Directions for this task: Look through the data below, and copy each line that carries the word "over".
Data for processing Block Start
(** X4.  With [shuffle_buffer > 1] the output of a traversal that starts with
    an empty buffer and returns is the sequence of kept items cut into
    pieces of [shuffle_buffer] items, the last piece possibly shorter, each
    piece shuffled by [Random(shuffle_seed)] and the pieces in their
    order. *)
Theorem shuffled_output_in_chunks {R : RandomLib} {A : Type}
    (cfg : Config A) (src : Source A) (fuel : nat) (st st' : RunState A)
    (tr : list (event A)) :
  shuffle_buffer cfg > 1 -> buffer st = [] ->
  run cfg src fuel (iter src st) = (tr, (Returned, st')) ->
  emitted tr =
    concat (shuffle (Random (shuffle_seed cfg)) <$>
            chunks (Z.to_nat (shuffle_buffer cfg)) (kept tr)).
Proof.
  intros Hsb Hbuf Hrun.
  rewrite (steps_buffered cfg src _ _ _ Hsb (run_steps _ _ _ _ _ _ Hrun)).
  unfold to_emit. simpl. rewrite Hbuf.
  rewrite buffered_chunks by (done || simpl; lia). done.
Qed.

Lemma shuffled_output_in_chunks_witness :
  emitted (fst (run (R := Mersenne.lib) (Tests.dataset 3 42 0 5)
                  Tests.IntegersDataset 20 (iter _ fresh))) =
    concat (shuffle (R := Mersenne.lib) (Random 42) <$>
            chunks 3 (kept (fst (run (R := Mersenne.lib)
                                   (Tests.dataset 3 42 0 5)
                                   Tests.IntegersDataset 20 (iter _ fresh))))).
Proof.
  apply (shuffled_output_in_chunks (R := Mersenne.lib)
           (Tests.dataset 3 42 0 5) Tests.IntegersDataset 20 fresh fresh).
  - reflexivity.
  - reflexivity.
  - vm_compute; reflexivity.
Defined.

(** ** The limit *)

Lemma raw_pulls_length {A : Type} (tr : list (event A)) :
  (length (raw tr) <= length (pulls tr))%nat.
Proof.
  induction tr as [|ev tr IH]; [done|].
  destruct ev as [b|[x| |e]|y|y]; simpl; lia.
Qed.

Lemma raw_of_pulls {A : Type} (tr : list (event A)) :
  raw tr =
  omap (fun o => match o with GotItem x => Some x | _ => None end) (pulls tr).
Proof.
  induction tr as [|ev tr IH]; [done|].
  destruct ev as [b|[x| |e]|y|y]; simpl; by rewrite ?IH.
Qed.

Section Limit.
Context {R : RandomLib} {A : Type}.
Variable cfg : Config A.
Variable src : Source A.
Hypothesis limit_set : 0 <= limit cfg.

#[local] Abbreviation machine := (pc (gen src) * RunState A)%type.

Lemma gate_limit_set (st : RunState A) :
  limit_allows_one_more cfg st = (counter st <? limit cfg + offset cfg).
Proof.
  unfold limit_allows_one_more.
  by destruct (Z.ltb_spec (limit cfg) 0); [lia|].
Qed.

(** A transition pulls at most once, behind an open gate; and after a pull
    that gave no item the source is out of reach. *)
Lemma step_pull m evs m' :
  step cfg src m = Some (evs, m') ->
  pulls evs = [] \/
  exists o, pulls evs = [o] /\
    counter (snd m) + owed src m < limit cfg + offset cfg /\
    match o with
    | GotItem _ => fst m' <> Returned
    | _ => position src m' = None
    end.
Proof.
  destruct m as [p st]. intros Hstep. unfold owed, position.
  destruct p as [|g|g|i k| |e]; simpl in Hstep; simplify_eq/=; auto.
  - unfold generator_with_buffer, generator_with_conditions, after_loop
      in Hstep.
    rewrite gate_limit_set in Hstep.
    repeat (case_match; simplify_eq/=); tests; auto;
      right; eexists; (split; [reflexivity|]); (split; [lia|]);
      simpl; by repeat case_match.
  - destruct (buffer st !! i); [|destruct k]; simplify_eq/=; auto.
Qed.

Lemma steps_pulls_bound m tr m' :
  steps cfg src m tr m' ->
  Z.of_nat (length (pulls tr)) <=
    Z.max 0 (limit cfg + offset cfg - (counter (snd m) + owed src m)).
Proof.
  induction 1 as [m|m evs m1 tr m2 Hstep Hs IH]; [simpl; lia|].
  unfold pulls in *. rewrite omap_app, length_app.
  fold (pulls evs) (pulls tr) in *.
  destruct m1 as [p1 st1].
  assert (p1 = Returned \/ p1 <> Returned) as [->|Hp]
    by (destruct p1; auto; right; discriminate).
  { pose proof (steps_follow cfg src _ _ _ Hs) as Hf. simpl in Hf.
    rewrite Hf. destruct (step_pull _ _ _ Hstep) as [->|(o & -> & Hc & _)];
      simpl; lia. }
  pose proof (step_counter cfg src _ _ _ Hstep Hp) as Hc. simpl in Hc.
  rewrite items_raw in Hc.
  pose proof (raw_pulls_length evs) as Hraw.
  destruct (step_pull _ _ _ Hstep) as [Hev|(o & Hev & Hgate & Ho)];
    rewrite Hev in *; simpl in *.
  - lia.
  - destruct o as [x| |e].
    + rewrite raw_of_pulls, Hev in Hc. simpl in Hc.
      lia.
    + pose proof (steps_follow cfg src _ _ _ Hs) as Hf. rewrite Ho in Hf.
      rewrite Hf. simpl. lia.
    + pose proof (steps_follow cfg src _ _ _ Hs) as Hf. rewrite Ho in Hf.
      rewrite Hf. simpl. lia.
Qed.
(** Every transition lowers the rank. *)
Lemma step_rank m evs m' :
  step cfg src m = Some (evs, m') -> (rank cfg src m' < rank cfg src m)%nat.
Proof.
  destruct m as [p st]. intros Hstep. unfold rank, owed.
  destruct p as [|g|g|i k| |e]; simpl in Hstep; simplify_eq/=.
  - lia.
  - unfold generator_with_buffer, generator_with_conditions, after_loop
      in Hstep.
    rewrite gate_limit_set in Hstep.
    repeat (case_match; simplify_eq/=); tests;
      rewrite ?shuffle_length, ?length_app; simpl; lia.
  - replace (counter st + 1 + 0) with (counter st + 1) by lia. lia.
  - destruct (buffer st !! i) as [y|] eqn:Hy; [|destruct k]; simplify_eq/=.
    + apply lookup_lt_Some in Hy. destruct k; lia.
    + replace (counter st + 1 + 0) with (counter st + 1) by lia. lia.
    + lia.
Qed.

Lemma run_halts (n : nat) :
  forall m, (rank cfg src m <= n)%nat ->
    step cfg src (snd (run cfg src n m)) = None.
Proof.
  induction n as [|n IH]; intros m Hrank.
  - simpl. destruct m as [[|g|g|i [g|]| |e] st];
      unfold rank in Hrank; simpl in Hrank; try lia; done.
  - simpl. destruct (step cfg src m) as [[evs m1]|] eqn:Hstep; [|done].
    pose proof (step_rank _ _ _ Hstep) as Hlt.
    specialize (IH m1 ltac:(lia)).
    by destruct (run cfg src n m1).
Qed.
End Limit.

Section Endless.
Context {R : RandomLib} {A : Type}.
Variable cfg : Config A.
Variable src : Source A.
Hypothesis no_limit : limit cfg < 0.
Hypothesis endless : forall g, exists x g', next src g = Item x g'.

Lemma step_alive m :
  alive src m ->
  exists evs m', step cfg src m = Some (evs, m') /\ alive src m'.
Proof.
  destruct m as [p st]. unfold alive.
  destruct p as [|g|g|i [g|]| |e]; simpl; try done; intros _.
  - by eexists _, _.
  - unfold generator_with_buffer, generator_with_conditions.
    unfold limit_allows_one_more.
    destruct (Z.ltb_spec (limit cfg) 0); [|lia]. simpl.
    destruct (endless g) as (x & g' & ->).
    repeat case_match; simplify_eq/=; by eexists _, _.
  - by eexists _, _.
  - destruct (buffer st !! i); by eexists _, _.
Qed.

Lemma run_alive (fuel : nat) :
  forall m, alive src m -> alive src (snd (run cfg src fuel m)).
Proof.
  induction fuel as [|fuel IH]; intros m Halive; [done|].
  destruct (step_alive m Halive) as (evs & m' & Hstep & Halive').
  simpl. rewrite Hstep. specialize (IH m' Halive').
  by destruct (run cfg src fuel m').
Qed.
End Endless.

(** X5.  With [limit >= 0], a traversal that starts with an empty buffer
    pulls the source at most [limit + offset - counter] times, the pull that
    finds it ended or failing included, and hands the consumer at most
    [limit] items. *)
Theorem limit_bounds_traversal {R : RandomLib} {A : Type}
    (cfg : Config A) (src : Source A) (fuel : nat) (st : RunState A) :
  0 <= limit cfg -> buffer st = [] ->
  Z.of_nat (length (pulls (fst (run cfg src fuel (iter src st))))) <=
    Z.max 0 (limit cfg + offset cfg - counter st) /\
  Z.of_nat (length (emitted (fst (run cfg src fuel (iter src st))))) <=
    limit cfg.
Proof.
  intros Hlim Hbuf.
  destruct (run cfg src fuel (iter src st)) as [tr m'] eqn:Hrun.
  pose proof (run_steps _ _ _ _ _ _ Hrun) as Hs. simpl.
  pose proof (steps_pulls_bound cfg src Hlim _ _ _ Hs) as Hpulls.
  unfold owed in Hpulls. simpl in Hpulls.
  replace (counter st + 0) with (counter st) in Hpulls by lia.
  split; [done|].
  pose proof (steps_kept cfg src _ _ _ Hs) as Hkept.
  unfold owed in Hkept. simpl in Hkept.
  apply (f_equal length) in Hkept.
  rewrite length_fmap, length_drop in Hkept.
  pose proof (raw_pulls_length tr) as Hraw.
  assert (length (emitted tr) <= length (kept tr))%nat as Hemit.
  { destruct (Z.gtb_spec (shuffle_buffer cfg) 1) as [Hsb|Hsb].
    - pose proof (steps_pending cfg src _ _ _ ltac:(lia) Hs) as Hp.
      apply Permutation_length in Hp. revert Hp.
      unfold pending. simpl. rewrite Hbuf, !length_app. simpl. lia.
    - destruct (steps_unbuffered cfg src (iter src st) tr m' Hsb
                  ltac:(intros i k; simpl; discriminate) Hs) as [-> _].
      done. }
  lia.
Qed.

Lemma limit_bounds_traversal_witness :
  Z.of_nat (length (pulls (fst (run (R := Mersenne.lib)
     (Tests.dataset 3 42 5 2) (Tests.FailingDataset 6) 30 (iter _ fresh))))) <=
    Z.max 0 (2 + 5 - 0) /\
  Z.of_nat (length (emitted (fst (run (R := Mersenne.lib)
     (Tests.dataset 3 42 5 2) (Tests.FailingDataset 6) 30 (iter _ fresh))))) <=
    2.
Proof.
  apply (limit_bounds_traversal (R := Mersenne.lib) (Tests.dataset 3 42 5 2)
           (Tests.FailingDataset 6) 30 fresh); [discriminate|reflexivity].
Defined.

(** X6.  With [limit >= 0] every traversal ends, by returning or by the
    source's exception, whatever the source and the state it starts from:
    [list(ds)] is over within three transitions for each pull the gate can
    still allow, one for each buffered item, and four more. *)
Theorem limited_traversal_ends {R : RandomLib} {A : Type}
    (cfg : Config A) (src : Source A) (st : RunState A) (fuel : nat) :
  0 <= limit cfg ->
  (3 * Z.to_nat (limit cfg + offset cfg - counter st)
   + length (buffer st) + 4 <= fuel)%nat ->
  fst (list_of cfg src fuel st) <> Unfinished.
Proof.
  intros Hlim Hfuel.
  pose proof (run_halts cfg src Hlim fuel (iter src st)) as Hhalt.
  unfold rank, owed in Hhalt. simpl in Hhalt.
  replace (counter st + 0) with (counter st) in Hhalt by lia.
  specialize (Hhalt ltac:(lia)). unfold list_of.
  destruct (run cfg src fuel (iter src st)) as [tr [p st']].
  simpl in *. destruct p as [|g|g|i k| |e]; try done.
  by destruct (buffer st' !! i); [|destruct k].
Qed.

Lemma limited_traversal_ends_witness :
  fst (list_of (R := Mersenne.lib) (Tests.dataset 3 42 5 2)
         Tests.IntegersDataset 25 fresh) <> Unfinished.
Proof.
  apply (limited_traversal_ends (R := Mersenne.lib) (Tests.dataset 3 42 5 2)
           Tests.IntegersDataset fresh 25); [discriminate|].
  vm_compute. lia.
Defined.

(** X7.  With [limit < 0] over a source that never ends nor fails, no
    traversal ever ends: [list(ds)] is unfinished whatever the fuel. *)
Theorem unlimited_traversal_runs_on {R : RandomLib} {A : Type}
    (cfg : Config A) (src : Source A) (st : RunState A) (fuel : nat) :
  limit cfg < 0 -> (forall g, exists x g', next src g = Item x g') ->
  fst (list_of cfg src fuel st) = Unfinished.
Proof.
  intros Hlim Hendless.
  pose proof (run_alive cfg src Hlim Hendless fuel (iter src st) I) as Halive.
  unfold list_of. destruct (run cfg src fuel (iter src st)) as [tr [p st']].
  unfold alive in Halive. simpl in *. by destruct p as [|g|g|i [g|]| |e].
Qed.

Lemma unlimited_traversal_runs_on_witness :
  fst (list_of (R := Mersenne.lib) (Tests.dataset 3 42 5 (-1))
         Tests.IntegersDataset 50 fresh) = Unfinished.
Proof.
  apply (unlimited_traversal_runs_on (R := Mersenne.lib)
           (Tests.dataset 3 42 5 (-1)) Tests.IntegersDataset fresh 50).
  - reflexivity.
  - intros g. exists g, (g + 1). reflexivity.
Defined.

(** ** The output of a traversal *)

Lemma raw_emits {A : Type} (l : list A) : raw (EvEmit <$> l) = [].
Proof. induction l as [|y l IH]; [done|]. by simpl. Qed.

Lemma raw_app {A : Type} (t1 t2 : list (event A)) :
  raw (t1 ++ t2) = raw t1 ++ raw t2.
Proof. unfold raw. by rewrite omap_app. Qed.

Section Traversal.
Context {R : RandomLib} {A : Type}.
Variable cfg : Config A.
Variable src : Source A.

#[local] Abbreviation machine := (pc (gen src) * RunState A)%type.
Data for processing Block End
Expected answer:
    [list(ds)] is over within three transitions for each pull the gate can
(** X7.  With [limit < 0] over a source that never ends nor fails, no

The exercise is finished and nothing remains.